Auf der welligen Komfortstrecke des Bridgestone-Testgeländes in der Nähe von Rom rumpelt es heftig. Genauer: Fahrwerke mancher Modelle kommen im Wortsinn an ihre Grenzen. Hier, wo sich unterschiedliche Wellen – mal hoch, mal lang, mal beides – hinterlistig aneinanderreihen, regen sich Federn und Dämpfer gern auf. Anders bei der Mercedes C-Klasse : Egal ob nur mit Fahrer besetzt oder bis zur maximalen Kapazität von 504 Kilogramm beladen, huscht sie ziemlich gelassen über das kariöse Pflaster.

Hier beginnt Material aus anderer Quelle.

Lemma next_timer_pending (limit : Z) (w : World) (t : Timer) :
  earliest (due limit (timers w)) = Some t ->
  t ∈ timers w /\ (t_deadline t <= limit)%Z.
Proof.
  intros H. apply earliest_elem in H. unfold due in H.
  now apply list_elem_of_filter in H as [? ?].
Qed.

End EventLoopFacts.

(** ** A key whose own hold time is 0 *)

Module ZeroHold.
Import Deck.

Section Calm.

Variable k0 : kid.
Variable base : nat.

Local Abbreviation silent_notif := (silent_notif_of k0).
Local Abbreviation calm := (calm_from k0 base).

Lemma calm_notify s ev i p k w :
  calm w -> (s = OnKey k0 -> ev <> hold /\ ev <> held) ->
  calm (notify s ev i p k w).
Proof.
  intros (HK & HT & HB & HL) Hev. unfold calm, notify. simpl.
  refine (conj HK (conj HT (conj _ _))).
  - rewrite length_app. lia.
  - rewrite drop_app_le by assumption. apply Forall_app. split; [assumption|].
    constructor; [|constructor]. exact Hev.
Qed.

Lemma calm_notify_focus s ev f b w :
  calm w -> (ev = focus \/ ev = blur) -> calm (notify_focus s ev f b w).
Proof.
  intros (HK & HT & HB & HL) Hev. unfold calm, notify_focus. simpl.
  refine (conj HK (conj HT (conj _ _))).
  - rewrite length_app. lia.
  - rewrite drop_app_le by assumption. apply Forall_app. split; [assumption|].
    constructor; [|constructor]. intros _. simpl.
    destruct Hev as [-> | ->]; split; discriminate.
Qed.
(** The wrapped negation: [INT_MIN] is its own negative, every other
    [int] has the usual one. *)
Lemma int_wrap_opp (b : Board) (z : Z) :
  0 < INT_HALF b ->
  (int_wrap b z = INT_MIN b /\ int_wrap b (- z) = INT_MIN b)
  \/ (INT_MIN b < int_wrap b z <= INT_MAX b
      /\ int_wrap b (- z) = - int_wrap b z).
Proof.
  intros Hpos. unfold INT_MIN, INT_MAX, int_wrap.
  set (H := INT_HALF b) in *. set (m := 2 * H).
  pose proof (Z.div_mod (z + H) m ltac:(unfold m; lia)) as Hdiv.
  pose proof (Z.mod_pos_bound (z + H) m ltac:(unfold m; lia)) as Hr.
  set (q := (z + H) / m) in *. set (r := (z + H) mod m) in *.
  destruct (Z.eq_dec r 0) as [Hr0 | Hr0].
  - left. split; [lia|].
    replace (- z + H) with (0 + (1 - q) * m) by (unfold m in *; lia).
    rewrite Z_mod_plus_full, Z.mod_0_l by (unfold m; lia). lia.
  - right. split; [lia|].
    replace (- z + H) with ((m - r) + (- q) * m) by (unfold m in *; lia).
    rewrite Z_mod_plus_full, Z.mod_small by lia. unfold m. lia.
Qed.

Lemma abs_wrap_opp (b : Board) (z : Z) :
  abs b (int_wrap b (- z)) = abs b (int_wrap b z).
Proof.
  pose proof (INT_HALF_nonneg b) as Hnn.
  destruct (Z.eq_dec (INT_HALF b) 0) as [H0 | H0].
  - unfold abs, int_wrap. rewrite H0. simpl. rewrite !Z.mod_0_r.
    repeat match goal with
           | |- context [?x >? 0] => destruct (Z.gtb_spec x 0)
           end; lia.
  - destruct (int_wrap_opp b z ltac:(lia)) as [[H1 H2] | [H1 H2]].
    + now rewrite H1, H2.
    + rewrite H2. unfold abs.
      destruct (Z.gtb_spec (int_wrap b z) 0);
        destruct (Z.gtb_spec (- int_wrap b z) 0); try lia.
      * rewrite Z.opp_involutive. apply int_wrap_small.
        unfold INT_MIN, INT_MAX in *. lia.
      * symmetry. apply int_wrap_small. unfold INT_MIN, INT_MAX in *. lia.
      * assert (Hz : int_wrap b z = 0) by lia. rewrite Hz. reflexivity.
Qed.
(** * Face services of the photography server: a shallow embedding

    Two FastAPI applications are embedded here:
    - [deepface_server.py]: the handlers [analyze_faces], [verify_faces],
      [batch_verify] and [detect_faces], with the image loaders they share;
    - [src/config/face_matching.py]: [FaceMatchingService] and the handlers
      [extract_face_encoding] and [compare_faces].

    Python floats are IEEE binary64 numbers and are modelled by Rocq's
    primitive floats (the same format, round to nearest even).  Exceptions
    are values of [exn]; a handler is a function of the outside world that
    returns a [result] and the next world.  Everything the handlers delegate
    to a library (DeepFace, face_recognition, PIL, requests, aiohttp, the
    clock, [json.loads]) is a field of the class [Capabilities]. *)

From Stdlib Require Import ZArith Lia Bool List String Ascii.
From Stdlib Require Import Floats Uint63 DecimalString Permutation Sorted.
Import ListNotations.
Open Scope Z_scope.

(** ** Python values *)

Module Py.

(** The exceptions the handlers see.  [HTTPException] is FastAPI's; every
    other exception is kept by its message, which is all the code reads. *)
Inductive exn : Type :=
| HTTPException (status_code : Z) (detail : string)
| Exception (msg : string).

Inductive result (A : Type) : Type :=
| Ok (a : A)
| Raise (e : exn).
Arguments Ok {A} a.
Arguments Raise {A} e.

Definition string_of_Z (z : Z) : string := NilZero.string_of_int (Z.to_int z).

(** [str(e)]: Starlette prints an [HTTPException] as its status code, a colon
    and the detail; other exceptions print their message. *)
Definition str (e : exn) : string :=
  match e with
  | HTTPException c d => (string_of_Z c ++ ": " ++ d)%string
  | Exception m => m
  end.
(** * tinyphysicsengine (old/tinyphysicsengine.h, version 0.1d): a shallow embedding

    The engine works on [TPE_Unit = int32_t] fixed-point numbers with
    [TPE_FRACTIONS_PER_UNIT = 512] fractions per unit.  Every C function that
    the verified properties talk about is transcribed below as a Rocq function
    over [Z]; 32-bit two's complement wrap-around is written out ([wrap32]),
    C's truncating division is [Z.quot], and the two [while] loops of
    [TPE_sqrt] are defined by well-founded recursion on the bit length of the
    loop variable.  Functions that write through a pointer return the new
    contents; run-time traps are [None] in an error monad; automatic
    variables that the C code reads before it has assigned all of their
    fields get their initial contents from a parameter
    ([TPE_Indeterminate]). *)

From Stdlib Require Import ZArith NArith Lia List Bool Sorted.
From Equations Require Import Equations.
From stdpp Require Import base list.

Local Open Scope Z_scope.

(** ** 32-bit machine arithmetic *)

(** Conversion of a mathematical integer to [int32_t] (two's complement). *)
Definition wrap32 (v : Z) : Z := (v + 2 ^ 31) mod 2 ^ 32 - 2 ^ 31.

(** Conversion to [uint32_t]. *)
Definition u32 (n : N) : N := (n mod 2 ^ 32)%N.

Definition in_int32 (v : Z) : Prop := - 2 ^ 31 <= v < 2 ^ 31.

Definition add32 (a b : Z) : Z := wrap32 (a + b).
Definition sub32 (a b : Z) : Z := wrap32 (a - b).
Definition mul32 (a b : Z) : Z := wrap32 (a * b).
Definition neg32 (a : Z) : Z := wrap32 (- a).

(** C's [/] and [%] on [int32_t]: truncation towards zero.  The C division
    has no result for the divisor [0] and for [INT_MIN / -1], where the
    machine traps; [div32] and [rem32] are the quotient and the remainder
    everywhere else.  They are used where the divisor is a non-zero constant,
    comes out of [TPE_nonZero] or is guarded by a test in the source, and the
    properties of functions that divide by a computed value bound their
    arguments so that the division has a result.  Divisions by a value that
    nothing guards go through [div32_chk]. *)
Definition div32 (a b : Z) : Z := wrap32 (Z.quot a b).
Definition rem32 (a b : Z) : Z := wrap32 (Z.rem a b).

(** The division with its two traps, the divisor [0] and [INT_MIN / -1]:
    [None] models the trap. *)
Definition div32_chk (a b : Z) : option Z :=
  if (b =? 0) || ((a =? - 2 ^ 31) && (b =? -1)) then None
  else Some (div32 a b).

(** The machine operators are written with a prime, at the precedence of
    their C counterparts, so that the transcribed bodies read like the C
    source and never mix with the unbounded operators of [Z]. *)
Notation "a +' b" := (add32 a b) (at level 50, left associativity).
Notation "a -' b" := (sub32 a b) (at level 50, left associativity).
Notation "a *' b" := (mul32 a b) (at level 40, left associativity).
Notation "a /' b" := (div32 a b) (at level 40, left associativity).
Notation "a %' b" := (rem32 a b) (at level 40, left associativity).

(** C truth values ([x == 0] used as an integer). *)
Definition b2z (b : bool) : Z := if b then 1 else 0.

(** ** Constants *)

Definition TPE_FRACTIONS_PER_UNIT : Z := 512.
Definition TPE_INFINITY : Z := 2147483647.
Definition TPE_PI : Z := 1608.

Abbreviation F := TPE_FRACTIONS_PER_UNIT (only parsing).

(** ** Scalar kernel *)

Definition TPE_wrap (value modulus : Z) : Z :=
  (if value >=? 0 then value %' modulus
   else modulus +' (value %' modulus) -' 1).

Definition TPE_clamp (v v1 v2 : Z) : Z :=
  if v >=? v1 then (if v <=? v2 then v else v2) else v1.

Definition TPE_nonZero (a : Z) : Z := (a +' b2z (a =? 0)).

Definition TPE_abs (a : Z) : Z := if a >=? 0 then a else ((-1) *' a).

Definition TPE_sign (a : Z) : Z :=
  if a >? 0 then 1 else if a <? 0 then -1 else 0.

Definition TPE_SIN_TABLE_LENGTH : Z := 128.

(** The numerators of the quarter-period table; entry [i] of the C array is
    [(n_i * TPE_FRACTIONS_PER_UNIT) / 511]. *)
Definition TPE_sinTable_numerators : list Z :=
  [ 0; 6; 12; 18; 25; 31; 37; 43; 50; 56; 62; 68; 74; 81; 87; 93;
    99; 105; 111; 118; 124; 130; 136; 142; 148; 154; 160; 166; 172; 178;
    183; 189; 195; 201; 207; 212; 218; 224; 229; 235; 240; 246; 251; 257;
    262; 268; 273; 278; 283; 289; 294; 299; 304; 309; 314; 319; 324; 328;
    333; 338; 343; 347; 352; 356; 361; 365; 370; 374; 378; 382; 386; 391;
    395; 398; 402; 406; 410; 414; 417; 421; 424; 428; 431; 435; 438; 441;
    444; 447; 450; 453; 456; 459; 461; 464; 467; 469; 472; 474; 476; 478;
    481; 483; 485; 487; 488; 490; 492; 494; 495; 497; 498; 499; 501; 502;
    503; 504; 505; 506; 507; 507; 508; 509; 509; 510; 510; 510; 510; 510 ].

Definition TPE_sinTable : list Z :=
  map (fun n => (n *' F) /' 511) TPE_sinTable_numerators.

(** [TPE_sinTable[i]]; the index is always within [0, 128) in [TPE_sin]. *)
Definition TPE_sinTable_at (i : Z) : Z := nth (Z.to_nat i) TPE_sinTable 0.

Definition TPE_SIN_TABLE_UNIT_STEP : Z :=
  (F /' (TPE_SIN_TABLE_LENGTH *' 4)).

Nur ein leichtes Poltern lässt die Anstrengung der optionalen Luftfederung (erstmals in dieser Klasse!) samt adaptiven Dämpfern erahnen. Selbst größte Verwerfungen bringen die Mercedes C-Klasse nicht nennenswert aus der Ruhe, außer dass seine Karosseriebewegungen etwas ausladender, die Fahrwerksgeräusche eindringlicher ausfallen – das war’s. Und die Konkurrenz? Das adaptive M-Fahrwerk des BMW 3er geht schon früher in die Progression, reicht Stöße härter durch. Im Gegensatz zum Audi A4 . Er federt straff, aber tapfer, schüttelt seine Passagiere in etwa so durch wie ein Airbus bei leichten Turbulenzen – spürbar zwar, aber akzeptabel, zumal unter der Berücksichtigung, dass der A4, der im kommenden Jahr abgelöst wird, auf Adaptivdämpfer verzichtet.

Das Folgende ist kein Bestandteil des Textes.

(** X15: an XY word unpacks to what was packed: tag XY, the low bit of
    blank, and x and y reduced to 14 bits; a coordinate outside 0..16383
    (a negative or an unclamped one) is stored modulo 16384. *)
Theorem xy_word_fields :
  forall blank x y,
    cmd_tag (xy_cmd blank x y) = FLAG_XY /\
    xy_blank (xy_cmd blank x y) = blank mod 2 /\
    xy_x (xy_cmd blank x y) = x mod 16384 /\
    xy_y (xy_cmd blank x y) = y mod 16384 /\
    0 <= xy_cmd blank x y < 4294967296.
Proof.
  intros blank x y. rewrite xy_cmd_sum.
  unfold cmd_tag, xy_blank, xy_x, xy_y, FLAG_XY.
  change 16383 with (Z.ones 14). change 1 with (Z.ones 1).
  rewrite !Z.land_ones by lia. rewrite !Z.shiftr_div_pow2 by lia.
  change (2 ^ 1) with 2. change (2 ^ 14) with 16384.
  change (2 ^ 28) with 268435456. change (2 ^ 29) with 536870912.
  pose proof (Z.mod_pos_bound blank 2 ltac:(lia)).
  pose proof (Z.mod_pos_bound x 16384 ltac:(lia)).
  pose proof (Z.mod_pos_bound y 16384 ltac:(lia)).
  set (b := blank mod 2) in *. set (x' := x mod 16384) in *.
  set (y' := y mod 16384) in *. clearbody b x' y'.
  repeat split; try lia; Z.div_mod_to_equations; lia.
Qed.

Lemma rgb_cmd_sum r g b :
  rgb_cmd r g b = ((8192 + r mod 256) * 256 + g mod 256) * 256 + b mod 256.
Proof.
  unfold rgb_cmd, FLAG_RGB.
  change 255 with (Z.ones 8). rewrite !Z.land_ones by lia.
  rewrite !Z.shiftl_mul_pow2 by lia.
  change (2 ^ 8) with 256.
  pose proof (Z.mod_pos_bound r 256 ltac:(lia)).
  pose proof (Z.mod_pos_bound g 256 ltac:(lia)).
  pose proof (Z.mod_pos_bound b 256 ltac:(lia)).
  rewrite (lor_add_disjoint 1 (r mod 256 * 2 ^ 16) 29)
    by (change (2 ^ 16) with 65536; change (2 ^ 29) with 536870912; lia).
  replace (1 * 2 ^ 29 + r mod 256 * 2 ^ 16) with ((8192 + r mod 256) * 2 ^ 16)
    by (change (2 ^ 16) with 65536; change (2 ^ 29) with 536870912; lia).
  rewrite (lor_add_disjoint (8192 + r mod 256) (g mod 256 * 256) 16)
    by (change (2 ^ 16) with 65536; lia).
  replace ((8192 + r mod 256) * 2 ^ 16 + g mod 256 * 256)
    with (((8192 + r mod 256) * 256 + g mod 256) * 2 ^ 8)
    by (change (2 ^ 16) with 65536; change (2 ^ 8) with 256; lia).
  rewrite (lor_add_disjoint _ (b mod 256) 8) by (change (2 ^ 8) with 256; lia).
  change (2 ^ 8) with 256.
  apply to_u32_id. lia.
Qed.

(** X16: with room in the buffer, zvgFrameSetRGB15 appends one word at
    the write offset and moves the offset by 4; the word has tag RGB and
    its three 8-bit fields are the colour just stored as the last colour;
    every other word of the buffer is left as it was. *)
Theorem setcolor_appends_rgb_word :
  forall red green blue st,
    0 <= s_cmd_offs st <= CMD_BUF_SIZE - 8 ->
    exists st',
      zvgFrameSetRGB15 red green blue st = Ok st' /\
      s_cmd_offs st' = s_cmd_offs st + 4 /\
      cmd_tag (word_at (s_cmd_buf st') (s_cmd_offs st)) = FLAG_RGB /\
      (rgb_r (word_at (s_cmd_buf st') (s_cmd_offs st)),
       rgb_g (word_at (s_cmd_buf st') (s_cmd_offs st)),
       rgb_b (word_at (s_cmd_buf st') (s_cmd_offs st)))
      = (s_last_r st', s_last_g st', s_last_b st') /\
      (forall j, j + 4 <= s_cmd_offs st \/ s_cmd_offs st + 4 <= j ->
                 word_at (s_cmd_buf st') j = word_at (s_cmd_buf st) j).
Proof.
  intros red green blue st H. unfold zvgFrameSetRGB15, push_cmd_guarded.
  st_simpl.
  destruct (Z.leb_spec (s_cmd_offs st) (CMD_BUF_SIZE - 8)); [|lia].
  rewrite push_cmd_ok by (st_simpl; lia). st_simpl.
  eexists. split; [reflexivity|]. st_simpl.
  split; [reflexivity|].
  match goal with
  | |- context [cmd_bytes ?c _ _] => set (cmd := c)
  end.
  set (r := if to_u16 (Z.shiftl (to_u8 red) 3) >? 255 then 255
            else to_u16 (Z.shiftl (to_u8 red) 3)) in *.
  set (g := if to_u16 (Z.shiftl (to_u8 green) 3) >? 255 then 255
            else to_u16 (Z.shiftl (to_u8 green) 3)) in *.
  set (b := if to_u16 (Z.shiftl (to_u8 blue) 3) >? 255 then 255
            else to_u16 (Z.shiftl (to_u8 blue) 3)) in *.
  assert (Hcmd : cmd = rgb_cmd r g b) by reflexivity.
  rewrite word_at_cmd_bytes by (rewrite Hcmd; apply to_u32_range).
  rewrite Hcmd, rgb_cmd_sum.
  unfold cmd_tag, rgb_r, rgb_g, rgb_b, FLAG_RGB, to_u8.
  change 255 with (Z.ones 8) at 1 2 3.
  rewrite !Z.land_ones by lia. rewrite !Z.shiftr_div_pow2 by lia.
  change (2 ^ 8) with 256. change (2 ^ 16) with 65536. change (2 ^ 29) with 536870912.
  pose proof (Z.mod_pos_bound r 256 ltac:(lia)).
  pose proof (Z.mod_pos_bound g 256 ltac:(lia)).
  pose proof (Z.mod_pos_bound b 256 ltac:(lia)).
  set (r' := r mod 256) in *. set (g' := g mod 256) in *. set (b' := b mod 256) in *.
  clearbody r' g' b'.
  split; [Z.div_mod_to_equations; lia|].
  split.
  - f_equal; [f_equal|]; Z.div_mod_to_equations; lia.
  - intros j Hj. apply word_at_cmd_bytes_other. lia.
Qed.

Volvo mit zu weicher Dämpfung
Im Volvo mit dem sogenannten Four-C-Fahrwerk herrscht da schon mehr Seegang, die Dämpfung wirkt – obwohl variabel – ein wenig zu weich, aus dem Fond kommen erste Testerklagen: Augen auf bei der Berufswahl. An das Fahrwerk der Mercedes C-Klasse reicht jedenfalls keines der Konkurrenten heran, zumindest nicht in dieser Disziplin. Da das Autoleben jedoch mehr Aufgaben bereithält als löchrige Fahrbahnen, die sich vors Auto werfen, wenn es beladen darauf zurollt, sollten Mercedes-Fans noch nicht gleich jubelnd die Flaggen mit dem Stern auspacken.
Schon auf dem kniffligen Handlingparcours mit Slalom, Ausweichtest und sich hinterlistig zuziehenden Kurven huscht ein erster Anflug von Ernüchterung durch die Besatzungen im Mercedes C-Klasse-Cockpit. Dort taucht bald die Frage auf, wo der Mehrwert des 1.416 Euro teuren Luftfeder-Fahrwerks steckt. Klar, die Limousine spricht zuverlässig auf jegliche Unebenheit an und verarbeitet sie bestmöglich, doch das kann der 320i beinahe genauso gut, rollt lediglich bei niedrigem Tempo trockener ab. Nochmals straffer: der A4, der sich offenbar als Sportsfreund andienen möchte, so humorlos, wie er über kurze Unebenheiten holpert. Einzig der S60 mag sich nicht so recht entscheiden, er federt straff und trocken an, beginnt dann jedoch unangenehm zu wanken.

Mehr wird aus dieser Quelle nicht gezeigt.